El ejemplo de la guerra desatada desde 2009 contra el Gobierno Metropolitano de Caracas, hasta su ilegal “supresión y liquidación” en diciembre de 2017 sin crear una institución que lo sustituyera, constituye el ejemplo más claro del desinterés, si no de la aversión del régimen por las ciudades.
Porque, además, con ello se ha privado a la capital y principal ciudad del país no sólo del Plan Estratégico de 2012, sino también con la posibilidad de contar con bases de datos actualizadas, indispensables para el gobierno de la ciudad, desde entonces dejada a la deriva.

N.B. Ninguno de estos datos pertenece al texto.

(* ===== verification/Wordmine.v ===== *)
(** * Wordmine: the game worker (wordmine/src/worker.js)

    Handlers are programs over the worker's services: the WORDMINE key-value namespace, the
    clock, the two random generators, the Turnstile verification endpoint and the asset binding.

    The namespace holds texts.  Following the layout comment of the worker, a value is
    modelled by what its text denotes: a session, a claim or a faucet record (each a JSON
    text that [get(..., {type: 'json'})] parses back), or a plain text.  A handler that finds a record of the
    wrong kind under a key throws; the type invariant of WordmineSafety.v shows that
    sessions are always read as sessions. *)
From S2P Require Import Prelude JsCore Bytes Number Json Http Effects Words Grade.
Local Open Scope glaciem_scope.

(** ** Stored data *)

Record session : Type := mk_session {
  word : string;
  started_at : Z;
  guess_count : Z;
  won : bool;
  lost : bool;
  claimed : bool;
  reward : number;
}.

Inductive claim_status := Pending | Paid | Failed.

Record claim : Type := mk_claim {
  address : string;
  amount : number;
  amount_atomic : option Z;        (** [None]: null, for a number that is not finite *)
  cstatus : claim_status;
  created_at : Z;
  extra : list (string * json);    (** what the payout daemon adds: error, tx_hash, fee *)
}.

(** The daemon's balance record.  A missing or null balance is [None]; [unlocked] can be
    missing, null or a number; a missing [at] is [None] and a null one is 0, as in arithmetic. *)
Record faucet : Type := mk_faucet {
  f_balance : option number;
  f_unlocked : option (option number);
  f_at : option Z;
}.

Inductive kv_value : Type :=
| Session (s : session)
| Claim (c : claim)
| Faucet (f : faucet)
| Text (t : string).

(** ** Requests, environment and services *)

Inductive content : Type :=
| JsonBody (j : json)
| AssetBody (data : string).

Abbreviation resp := (response content).

Record request : Type := mk_request {
  method : string;
  pathname : string;
  search_params : list (string * string);
  req_headers : headers;
  req_json : option json;          (** [None]: the body is not JSON and [req.json()] rejects *)
}.

Record env : Type := mk_env {
  TURNSTILE_SECRET : option string;
  DISABLE_RATELIMIT : option string;
  FAUCET_ADDRESS : option string;
}.

Inductive op : Type :=
| KvGet (k : string)                            (** [env.WORDMINE.get] *)
| KvPut (k : string) (v : kv_value) (ttl : Z)   (** [env.WORDMINE.put] *)
| Now                                           (** [Date.now()] *)
| RandomIndex (n : Z)                           (** [Math.floor(Math.random() * n)] *)
| RandomBytes (n : nat)                         (** [crypto.getRandomValues] *)
| SiteVerify (secret token ip : string)         (** the Turnstile POST and its parsed answer *)
| Assets (r : request)                          (** [env.ASSETS.fetch] *)
| Warn (msg : string).                          (** [console.warn] *)

Definition ret (o : op) : Type :=
  match o with
  | KvGet _ => option kv_value
  | KvPut _ _ _ => unit
  | Now => Z
  | RandomIndex _ => Z
  | RandomBytes _ => list Z
  | SiteVerify _ _ _ => json
  | Assets _ => resp
  | Warn _ => unit
  end.

Definition await (o : op) : prog ret (ret o) := call o.

(** ** Helpers *)

Definition json_resp (body : json) (st : Z) : prog ret resp :=
  lift (new_response (Some (JsonBody body)) st (headers_set_all [("content-type", "application/json")]%string ∅)).

Definition err (msg : string) (st : Z) : prog ret resp := json_resp (JObj [("error", JStr msg)]%string) st.

Definition newId (prefix : string) : prog ret string :=
  let! a := await (RandomBytes 16) in
  Ret (prefix +:+ of_chars (mjoin (map hex_byte a))).

Definition clientIp (req : request) : string :=
  header_or (req_headers req) "cf-connecting-ip" (header_or (req_headers req) "x-forwarded-for" "unknown").

Definition maxReward (balance : option number) : number :=
  math_min num_one (num_div (math_max num_zero (to_number balance)) (num_of_Z 1000)).

Definition verifyTurnstile (token : jsval) (secret : option string) (ip : string) : prog ret bool :=
  if bool_decide (secret = Some "TEST"%string) then
    do! await (Warn "captcha is BYPASSED") in Ret true
  else match secret with
       | None | Some ""%string => do! await (Warn "TURNSTILE_SECRET is not set") in Ret false
       | Some secret =>
           if negb (truthy token) then Ret false
           else let! response := lift (to_string token) in
                let! j := await (SiteVerify secret response ip) in
                let! success := lift (get_prop (Some j) "success") in
                Ret (truthy success)
       end.

(** [{ balance, unlocked }]; a null [unlocked] is [None]. *)
Definition getFaucetBalance : prog ret (number * option number) :=
  let! rec := await (KvGet "faucet:balance") in
  match rec with
  | None => Ret (num_zero, Some num_zero)
  | Some (Faucet f) =>
      let! now := await Now in
      if match f_at f with Some at_ => 600000 <? now - at_ | None => false end
      then Ret (num_zero, Some num_zero)
      else let balance := default num_zero (f_balance f) in
           Ret (balance, match f_unlocked f with Some u => u | None => Some balance end)
  | Some _ => Throw "malformed faucet record"
  end.

(** [await req.json().catch(() => ({}))] *)
Definition body_of (req : request) : jsval := Some (default (JObj []) (req_json req)).

(** ** Routes *)

(** The seconds a taken slot still has to wait; [None] lets the player start. *)
Definition cooldown (taken : option kv_value) : prog ret (option Z) :=
  match taken with
  | Some (Text t) =>
      if String.eqb t "" then Ret None
      else match parse_int 10 (chars t) with
           | Some startedAt =>
               let! now := await Now in
               let remaining := Z.max 0 (3600 - (now - startedAt) / 1000) in
               Ret (if 0 <? remaining then Some remaining else None)
           | None => Ret None
           end
  | _ => Ret None   (** no entry, or a JSON object's text, which is not a number *)
  end.

Definition new_session (w : string) (now : Z) : session :=
  mk_session w now 0 false false false num_zero.

Definition handleStart (req : request) (e : env) : prog ret resp :=
  let ip := clientIp req in
  let rlKey := "ratelimit:" +:+ ip in
  let disabled := bool_decide (DISABLE_RATELIMIT e = Some "1"%string) in
  do! (if disabled then await (Warn "per-IP cooldown is OFF") else Ret tt) in
  let! taken := (if disabled then Ret None else await (KvGet rlKey)) in
  let! wait := cooldown taken in
  match wait with
  | Some remaining =>
      json_resp (JObj [("error", JStr "cooldown"); ("retry_after_seconds", JNum (num_of_Z remaining))]%string) 429
  | None =>
      let! captcha := lift (get_prop (body_of req) "captcha") in
      let! ok := verifyTurnstile captcha (TURNSTILE_SECRET e) ip in
      if negb ok then err "captcha_failed" 403
      else
        let! i := await (RandomIndex (Z.of_nat (length WORDS))) in
        let word := nth (Z.to_nat i) WORDS ""%string in
        let! id := newId "s_" in
        let! now := await Now in
        do! await (KvPut ("session:" +:+ id) (Session (new_session word now)) 1800) in
        do! (if disabled then Ret tt
             else let! now := await Now in
                  await (KvPut rlKey (Text (string_of_Z now)) 3600)) in
        json_resp (JObj [("session", JStr id)]%string) 200
  end.

Definition json_mark (m : mark) : json :=
  JStr (match m with Green => "green" | Yellow => "yellow" | Gray => "gray" end)%string.

Definition json_num (x : number) : json :=
  match json_number x with Some n => JNum n | None => JNull end.

(** The record after an accepted guess, before the reward is known: [guess_count], [won], [lost]. *)
Definition guessed (rec : session) (marks : list mark) : session :=
  let count := guess_count rec + 1 in
  let w := forallb (fun m => bool_decide (m = Green)) marks in
  let l := negb w && (6 <=? count) in
  mk_session (word rec) (started_at rec) count w l (claimed rec) (reward rec).

Definition with_reward (rec : session) (r : number) : session :=
  mk_session (word rec) (started_at rec) (guess_count rec) (won rec) (lost rec) (claimed rec) r.

Definition guess_ttl (rec : session) : Z := if won rec then 900 else if lost rec then 300 else 1800.

Definition guess_answer (rec : session) (marks : list mark) (r : number) (id : json) : json :=
  JObj ([("marks", JArr (map json_mark marks)); ("guesses", JNum (num_of_Z (guess_count rec)));
         ("won", JBool (won rec)); ("lost", JBool (lost rec))]%string
        ++ (if won rec then [("reward", json_num r); ("claim_token", id)]%string
            else if lost rec then [("answer", JStr (word rec))]%string else [])).

Definition handleGuess (req : request) (e : env) : prog ret resp :=
  let body := body_of req in
  let! id := lift (get_prop body "session") in
  let! g := lift (get_prop body "guess") in
  let! guess := lift (json_to_string (or_else g (JStr ""))) in
  let guess := to_upper guess in
  if negb (re_five_letters guess) then err "bad_guess" 400
  else if negb (truthy id) then err "no_session" 400
  else
    let! key := lift (to_string id) in
    let! rec := await (KvGet ("session:" +:+ key)) in
    match rec with
    | None => err "no_session" 410
    | Some (Session rec) =>
        if won rec || lost rec then err "already_finished" 410
        else
          let marks := grade guess (word rec) in
          let rec := guessed rec marks in
          let! r := (if won rec then
                       let! b := getFaucetBalance in
                       Ret (num_div (maxReward b.2) (num_of_Z (guess_count rec)))
                     else Ret num_zero) in
          let rec := if won rec then with_reward rec r else rec in
          do! await (KvPut ("session:" +:+ key) (Session rec) (guess_ttl rec)) in
          json_resp (guess_answer rec marks r (default JNull id)) 200
    | Some _ => Throw "malformed session"
    end.

Definition mark_claimed (rec : session) : session :=
  mk_session (word rec) (started_at rec) (guess_count rec) (won rec) (lost rec) true (reward rec).

Definition new_claim (addr : string) (rec : session) (now : Z) : claim :=
  mk_claim addr (reward rec) (math_floor (num_mul (reward rec) (num_of_Z (10 ^ 12)))) Pending now [].

Definition handleClaim (req : request) (e : env) : prog ret resp :=
  let body := body_of req in
  let! id := lift (get_prop body "token") in
  let! a := lift (get_prop body "address") in
  let! addr := lift (json_to_string (or_else a (JStr ""))) in
  let addr := trim addr in
  if negb (truthy id) then err "no_token" 400
  else if negb (re_address addr) then err "bad_address" 400
  else
    let! key := lift (to_string id) in
    let! rec := await (KvGet ("session:" +:+ key)) in
    match rec with
    | None => err "expired_or_unknown" 410
    | Some (Session rec) =>
        if negb (won rec) then err "not_won" 400
        else if claimed rec then err "already_claimed" 409
        else
          do! await (KvPut ("session:" +:+ key) (Session (mark_claimed rec)) 900) in
          let! claimId := newId "c_" in
          let! now := await Now in
          do! await (KvPut ("claim:" +:+ claimId) (Claim (new_claim addr rec now)) 86400) in
          let! now := await Now in
          do! await (KvPut ("queue:" +:+ string_of_Z now +:+ ":" +:+ claimId) (Text claimId) 86400) in
          json_resp (JObj [("claim_id", JStr claimId)]%string) 200
    | Some _ => Throw "malformed session"
    end.

Definition json_status (s : claim_status) : json :=
  JStr (match s with Pending => "pending" | Paid => "paid" | Failed => "failed" end)%string.

Definition claim_json (c : claim) : json :=
  JObj ([("address", JStr (address c)); ("amount", json_num (amount c));
         ("amount_atomic", match amount_atomic c with Some z => JNum (num_of_Z z) | None => JNull end);
         ("status", json_status (cstatus c)); ("created_at", JNum (num_of_Z (created_at c)))]%string
        ++ extra c).

(** [url.searchParams.get(name)]: the first value of the name. *)
Fixpoint search_get (name : string) (l : list (string * string)) : option string :=
  match l with
  | [] => None
  | (n, v) :: l' => if String.eqb n name then Some v else search_get name l'
  end.

Definition handleClaimStatus (req : request) (e : env) : prog ret resp :=
  match search_get "id" (search_params req) with
  | None | Some ""%string => err "no_id" 400
  | Some id =>
      let! rec := await (KvGet ("claim:" +:+ id)) in
      match rec with
      | None => err "unknown_claim" 404
      | Some (Claim c) => json_resp (claim_json c) 200
      | Some _ => Throw "malformed claim"
      end
  end.

Definition handleFaucet (req : request) (e : env) : prog ret resp :=
  let! b := getFaucetBalance in
  json_resp (JObj [("balance", json_num b.1);
                   ("unlocked", match b.2 with Some u => json_num u | None => JNull end);
                   ("address", JStr (default "" (FAUCET_ADDRESS e)));
                   ("max_reward", json_num (maxReward b.2))]%string) 200.

(** ** Security headers and the dispatcher *)

Definition CSP : string :=
  String.concat "; "
    ["default-src 'self'";
     "script-src 'self' https://challenges.cloudflare.com";
     "script-src-elem 'self' https://challenges.cloudflare.com";
     "style-src 'self' 'unsafe-inline'";
     "img-src 'self' data:";
     "frame-src https://challenges.cloudflare.com";
     "connect-src 'self' https://challenges.cloudflare.com";
     "font-src 'self'";
     "base-uri 'self'";
     "form-action 'self'";
     "frame-ancestors 'none'"]%string.

Definition SECURITY_HEADERS : list (string * string) :=
  [("content-security-policy", CSP);
   ("x-content-type-options", "nosniff");
   ("x-frame-options", "DENY");
   ("referrer-policy", "strict-origin-when-cross-origin");
   ("strict-transport-security", "max-age=63072000; includeSubDomains; preload");
   ("permissions-policy",
    "accelerometer=(), camera=(), geolocation=(), gyroscope=(), microphone=(), payment=(), usb=()")]%string.

Definition withSecurityHeaders (r : resp) : prog ret resp :=
  lift (new_response (resp_body r) (status r) (headers_set_all SECURITY_HEADERS (resp_headers r))).

Definition route (req : request) (e : env) : prog ret resp :=
  if String.eqb (pathname req) "/api/start" && String.eqb (method req) "POST" then handleStart req e
  else if String.eqb (pathname req) "/api/guess" && String.eqb (method req) "POST" then handleGuess req e
  else if String.eqb (pathname req) "/api/claim" && String.eqb (method req) "POST" then handleClaim req e
  else if String.eqb (pathname req) "/api/claim_status" && String.eqb (method req) "GET" then handleClaimStatus req e
  else if String.eqb (pathname req) "/api/faucet" && String.eqb (method req) "GET" then handleFaucet req e
  else await (Assets req).

Definition fetch (req : request) (e : env) : prog ret resp :=
  let! r := route req e in withSecurityHeaders r.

Con la crisis del Coronavirus la posibilidad de recuperar nuestras ciudades se hace ahora más lejana y difícil: mientras no se consiga, si es que se consigue, una vacuna que impida el contagio, las medidas de protección van contra las tendencias de las metrópolis contemporáneas y tienen costos económicos y sociales muy altos, difíciles de calcular por el black out informativo al que el régimen ha sometido a nuestras ciudades y al país mismo, desde la prensa cotidiana hasta los organismos legalmente responsables de ofrecer información vital para la gobernanza de la sociedad y la economía: en la era de la revolución tecnológica, se obliga a volar a ciegas a quienes tienen la responsabilidad de dar rumbo y sentido a las ciudades venezolanas. Y como no se trata de pequeñas avionetas, es inevitable que terminen estrellándose.